More generally we suppose the central executive could be responsible for this higher efficiency in case of left DLPFC stimulation, with a consistent reduced delay in performing the task (Eysenck and Calvo 1992). Thus, one could hypothesize that a direct contribution by working memory may have induced a consistent “facilitation effect” in retrieving the positive cues. DLPFC activation could support this enhancement by the potentiation of the emotional memory formation and retrieval, as shown in previous studies which have applied fMRI (Dolcos et al. 2004), and that found amplification of working memory operations mediated by lateral PFC regions in case of emotional information.

However, in the present research the enhancement of the left activity produced an increased efficiency (reduced RT) of the cognitive system finalized to retrieve the emotional information but not an increased effectiveness (increased performance) in responding to positive emotional cues. We may suppose the stimulation effect may have been more relevant for the efficiency of the cognitive system in producing a correct response more than in an increase in the response correctness per se.

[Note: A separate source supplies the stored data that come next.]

(* ===== verification/Samples.v ===== *)
(** * Concrete inputs for the witnesses

    A configuration without proxies, an environment whose server is a
    parameter, and one account's client and world at the start of a run.
    The clock reads 14 November 2023; a JWT named ["expired"] expired at
    the epoch, every other token expires in 2100. *)

From S2P Require Import Prelude Js Config ClientState.

Local Open Scope string_scope.

Definition sample_cfg : Settings :=
  mkSettings false true true [JNum 7] (JStr "REF") (1, 2)%Z 10%Z 10%Z
    ["Mozilla/5.0 (Linux; Android 13)"].

Definition sample_env (server : nat -> Req -> Resp) : Env :=
  mkEnv server
    (fun t => if String.eqb t "expired" then Some 0%Z else Some 4102444800%Z)
    (fun _ _ => [83; 73; 71]%Z) (fun _ lo _ => lo) (fun _ _ => 0%nat).

Definition sample_item : ItemData := mkItem "PRIVATE" [1; 2; 3]%Z "WALLET" 0.

Definition sample_client (token authInfo : JVal) : Client :=
  mkClient sample_item 0 JNull JNull (JStr "WALLET") (JObj []) token authInfo (JObj [])
    "https://api.flow3.tech/api" ∅.

Definition sample_world : World := mkWorld 1700000000000%Z 0 0 [] ∅ (JObj []) [] 0.

Definition sample_state (token authInfo : JVal) : St :=
  mkSt (sample_client token authInfo) sample_world.

(** Servers that answer every call alike. *)
Definition answer_all (r : Resp) : nat -> Req -> Resp := fun _ _ => r.

Definition sample_provider : bool -> CM JVal := fun _ => ret (JStr "fresh").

The effect due to stimulus familiarity, that we hypothesized would have a more significant impact on the left DLPFC activation for the new (unfamiliar) category, was not supported by the present results. Our previous supposition was based on the assumption that the left hemisphere potentiation induced by TMS would be more proficient in conditions which call for a higher cognitive demand, that is in the case of new stimulus processing. These suppositions were based on the account that the new stimulus category generally requires more effort to be elaborated (since unfamiliar). Thus the attentional control should be more relevant for this category, and the unfamiliar new stimuli would be advantaged by the hyper-stimulation of the left cortical side.

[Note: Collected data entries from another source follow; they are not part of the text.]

(** C28. A tick of the balance timer throws only when [getBalance]
    succeeded with a [null] or [undefined] [data]: the destructuring of
    line 349 then throws a [TypeError] in the timer's callback, an
    unhandled rejection. *)
Theorem checkpoint_tick_throws s e s' :
  run_job cfg env fuel JobCheckPoint s = (Throw e, s') ->
  exists r s1, call cfg env fuel (getBalance cfg env) s = (Ok r, s1) /\
    rr_success r = true /\ nullish (rr_data r) = true /\
    e = TypeError ("Cannot destructure property 'referralEarningPoint' of " ++
                   "'balanceData.data' as it is " ++ to_str (rr_data r) ++ ".").
Proof.
  unfold run_job, handleCheckPoint. unfold bind at 1.
  destruct (call cfg env fuel (getBalance cfg env) s) as [[r|e'|] s1] eqn:Hc; intros H.
  - exists r, s1. destruct (rr_success r) eqn:Hs; cbn [negb] in H.
    + destruct (nullish (rr_data r)) eqn:Hn; [by injection H as <-|].
      unfold bind in H. rewrite now_ms_run in H. by apply log_nothrow in H.
    + by apply log_nothrow in H.
  - exfalso. apply (call_nothrow (getBalance cfg env)) in Hc; [done|].
    intros f gvt Hg. unfold getBalance. solve_struct.
  - done.
Qed.
End Timers.

(** ** A dead proxy *)

Section DeadProxy.
Context (cfg : Settings) (env : Env) (fuel : nat).

Lemma load_session_run s :
  exists a, load_session s =
    (Ok tt, mkSt (with_token (jget a "token") (with_authInfo a
                   (with_session_name (JStr (address (c_itemData (st_c s)))) (st_c s)))) (st_w s)).
Proof. unfold load_session. step_read. step_read. step_read. step_read. by eexists. Qed.

(** C29. With proxies in use and a proxy whose probe fails, [runAccount]
    ends normally after the probe: it sends no other request, so no
    authenticated call is made and the run does not fall back to a
    direct connection. *)
Theorem runAccount_dead_proxy s :
  USE_PROXY cfg = true ->
  is_obj (c_session_user_agents (st_c s)) = true ->
  (forall n, probe_fails (srv env n (mkReq "get" ipify_url JUndef JUndef (c_proxy (st_c s)))) = true) ->
  exists s' evs, runAccount cfg env fuel s = (Ok tt, s') /\ appends evs s s' /\
    urls evs = [ipify_url].
Proof.
  intros Hp Hua Hf. unfold runAccount.
  destruct (load_session_run s) as [a Ha]. rewrite (bind_Ok _ _ _ _ _ Ha).
  match goal with |- context [bind (set_headers cfg env) _ ?s0] =>
    destruct (set_headers_obj cfg env s0) as (s1 & e1 & Hr1 & A1 & N1 & h & sua & C1); [exact Hua|] end.
  rewrite (bind_Ok _ _ _ _ _ Hr1). unfold proxy_prelude. rewrite Hp.
  destruct (checkProxyIP_fails env s1) as (e & s2 & Hr2 & Hp2).
  { rewrite C1. apply Hf. }
  destruct (log_pushes cfg ("Cannot check proxy IP: " ++ exn_message e) LWarning s2)
    as (l & s3 & Hl & Hp3).
  rewrite bind_assoc, (bind_Ok _ _ _ false s3).
  2: { rewrite (catch_Throw _ _ _ _ _ (bind_Throw _ _ _ _ _ Hr2)). by rewrite (bind_Ok _ _ _ _ _ Hl). }
  cbv beta iota. rewrite bind_ret_l. cbv beta iota. cbn [negb].
  chain_pushes. apply pushes_appends in H. eexists _, _. split; [reflexivity|].
  split; [exact (appends_trans _ _ _ _ _ A1 H)|].
  rewrite urls_app. unfold urls at 1. by rewrite N1.
Qed.
End DeadProxy.

(** ** Witnesses and runs over several process starts *)

Definition api : string := "https://api.flow3.tech/api".

Definition sample_task : JVal := JObj [("taskId", JNum 1); ("title", JStr "Follow"); ("status", JNum 0)].

(** A server that accepts everything: the login returns tokens, the
    daily list has an open day, the task list one task, and the
    refresh endpoint returns new tokens. *)
Definition happy_answer (u : string) : JVal :=
  if String.eqb u (login_url api) then
    JObj [("data", JObj [("accessToken", JStr "AT1"); ("refreshToken", JStr "RT1")])]
  else if String.eqb u (refresh_url api) then
    JObj [("data", JObj [("accessToken", JStr "AT2"); ("refreshToken", JStr "RT2")])]
  else if String.eqb u (daily_url api) then JObj [("data", JArr [sample_day])]
  else if String.eqb u (tasks_url api) then JObj [("data", JArr [sample_task])]
  else JObj [("data", JObj [("statusCode", JNum 200)])].

Definition happy_env : Env := sample_env (fun _ rq => RespOk 200 (happy_answer (rq_url rq))).

(** The state [main] builds for the first account: the client of the
    constructor over the snapshot [ls] of [localStorage.json], at time
    [now]. *)
Definition start_state (ls : gmap string JVal) (now : Z) : St :=
  mkSt (new_ClientAPI sample_item 0 JNull api ls JUndef)
    (mkWorld now 0 0 [] ls (JObj []) [] 0).

Lemma runAccount_first_run_witness :
  exists s' evs,
    runAccount sample_cfg happy_env 5 (start_state ∅ 1700000000000) = (Ok tt, s') /\
    appends evs (start_state ∅ 1700000000000) s' /\
    urls evs = happy_urls sample_cfg api [sample_day] [sample_task] /\
    count_url (login_url api) (urls evs) = 1%nat /\
    count_url (profile_url api) (urls evs) = 1%nat /\
    count_url (balance_url api) (urls evs) = 1%nat /\
    count_url (refresh_url api) (urls evs) = 0%nat.
Proof.
  apply (runAccount_first_run sample_cfg happy_env 5 happy_answer); try reflexivity; lia.
Defined.

(** One process start running the first account against [happy_env]
    at time [now], over the snapshot [ls]; [main] reads the snapshot
    from the file the previous start left. *)
Definition process_start (ls : gmap string JVal) (now : Z) : outcome Exn unit * St :=
  runAccount sample_cfg happy_env 5 (start_state ls now).

(** The requests of a start, in order. *)
Definition start_urls (r : outcome Exn unit * St) : list string := urls (w_trace (st_w r.2)).

(** A concrete scenario: the check-in is not idempotent across process starts, and the
    stored tokens are not reused.  Three starts one hour apart against
    a server that accepts everything: the first logs in and checks in,
    and its last save replaces the record holding the new tokens by the
    stale record plus [latestCheckin]; the second finds no token, logs
    in again, skips the check-in, and its login save drops
    [latestCheckin]; the third ignores the valid stored access token
    (it reads [authInfo.token], the saves write [accessToken]),
    refreshes, and checks in again two hours after the first check-in.
    The spec requires zero check-in requests within 24 hours of a
    recorded check-in. *)
Example checkin_repeats_within_a_day :
  let t0 := 1700000000000%Z in
  let r1 := process_start ∅ t0 in
  let r2 := process_start (w_file (st_w r1.2)) (t0 + 3600000) in
  let r3 := process_start (w_file (st_w r2.2)) (t0 + 7200000) in
  r1.1 = Ok tt /\ r2.1 = Ok tt /\ r3.1 = Ok tt /\
  count_url (checkin_url api) (start_urls r1) = 1%nat /\
  w_file (st_w r1.2) !! "WALLET" = Some (JObj [("latestCheckin", JDate (t0 + 1000))]) /\
  count_url (login_url api) (start_urls r2) = 1%nat /\
  count_url (checkin_url api) (start_urls r2) = 0%nat /\
  w_file (st_w r2.2) !! "WALLET" =
    Some (JObj [("accessToken", JStr "AT1"); ("refreshToken", JStr "RT1")]) /\
  count_url (refresh_url api) (start_urls r3) = 1%nat /\
  count_url (checkin_url api) (start_urls r3) = 1%nat /\
  (t0 + 7200000 - (t0 + 1000) < 86400000)%Z.
Proof. vm_compute. repeat split. Qed.

Lemma checkpoint_tick_throws_witness :
  let env := sample_env (answer_all (RespOk 200 JNull)) in
  let s := sample_state (JStr "good") (JObj []) in
  let out := run_job sample_cfg env 3 JobCheckPoint s in
  out = (Throw (TypeError ("Cannot destructure property 'referralEarningPoint' of " ++
                           "'balanceData.data' as it is null.")), snd out) /\
  exists r s1, call sample_cfg env 3 (getBalance sample_cfg env) s = (Ok r, s1) /\
    rr_success r = true /\ nullish (rr_data r) = true /\
    TypeError ("Cannot destructure property 'referralEarningPoint' of " ++
               "'balanceData.data' as it is null.") =
    TypeError ("Cannot destructure property 'referralEarningPoint' of " ++
               "'balanceData.data' as it is " ++ to_str (rr_data r) ++ ".").
Proof.
  intros env s out.
  assert (Hr : out = (Throw (TypeError ("Cannot destructure property 'referralEarningPoint' of " ++
                                        "'balanceData.data' as it is null.")), snd out))
    by (vm_compute; reflexivity).
  split; [exact Hr|]. exact (checkpoint_tick_throws sample_cfg env 3 s _ (snd out) Hr).
Defined.

Lemma runAccount_dead_proxy_witness :
  let cfg := mkSettings true true true [JNum 7] (JStr "REF") (1, 2)%Z 10%Z 10%Z
               ["Mozilla/5.0 (Linux; Android 13)"] in
  let env := sample_env (answer_all (RespErr JUndef JUndef "connect ECONNREFUSED")) in
  let s := sample_state (JStr "good") (JObj []) in
  exists s' evs, runAccount cfg env 3 s = (Ok tt, s') /\ appends evs s s' /\
    urls evs = [ipify_url].
Proof.
  intros cfg env s. apply (runAccount_dead_proxy cfg env 3 s); [reflexivity|reflexivity|].
  intros n. reflexivity.
Defined.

However, we did not observe an increased benefit for retrieval of the new stimuli in response to the left side stimulation. A possible explanation for this unattended result could be related to the relative facility of the retrieval task, which showed a consistent good performance for all the subjects. This fact may have reduced in general the difference between the old/new categories, limiting at a minimum the effort related to the cognitive processing of the unfamiliar information.

Future research may elucidate some important questions that the present research has pointed out. Firstly, it is necessary to test whether the effect of the left DLPFC in response to positive stimuli was due mainly to the valence hypothesis (with an increased activation due to the approach attitudes) or to the main contribution of this frontal area to the memory retrieval mechanism. In other words the relevance of the left DLPFC for positive emotion processing and for memory retrieval, with specific reference to the working memory contribution, should be better explained. Secondly, the present study could be replicated by inducing a cortical perturbation of the right DLPFC by adopting an inhibitory paradigm. In fact, the increasing of memory performance on positive cues should be obtained also by reducing the cortical excitability of the right hemisphere, that was reputed to respond to aversive and potentially threatening information. Finally, the long-lasting effect of rTMS stimulation and its impact in terms of cortical potentiation/depression related to the facilitation/disruption response should be verified.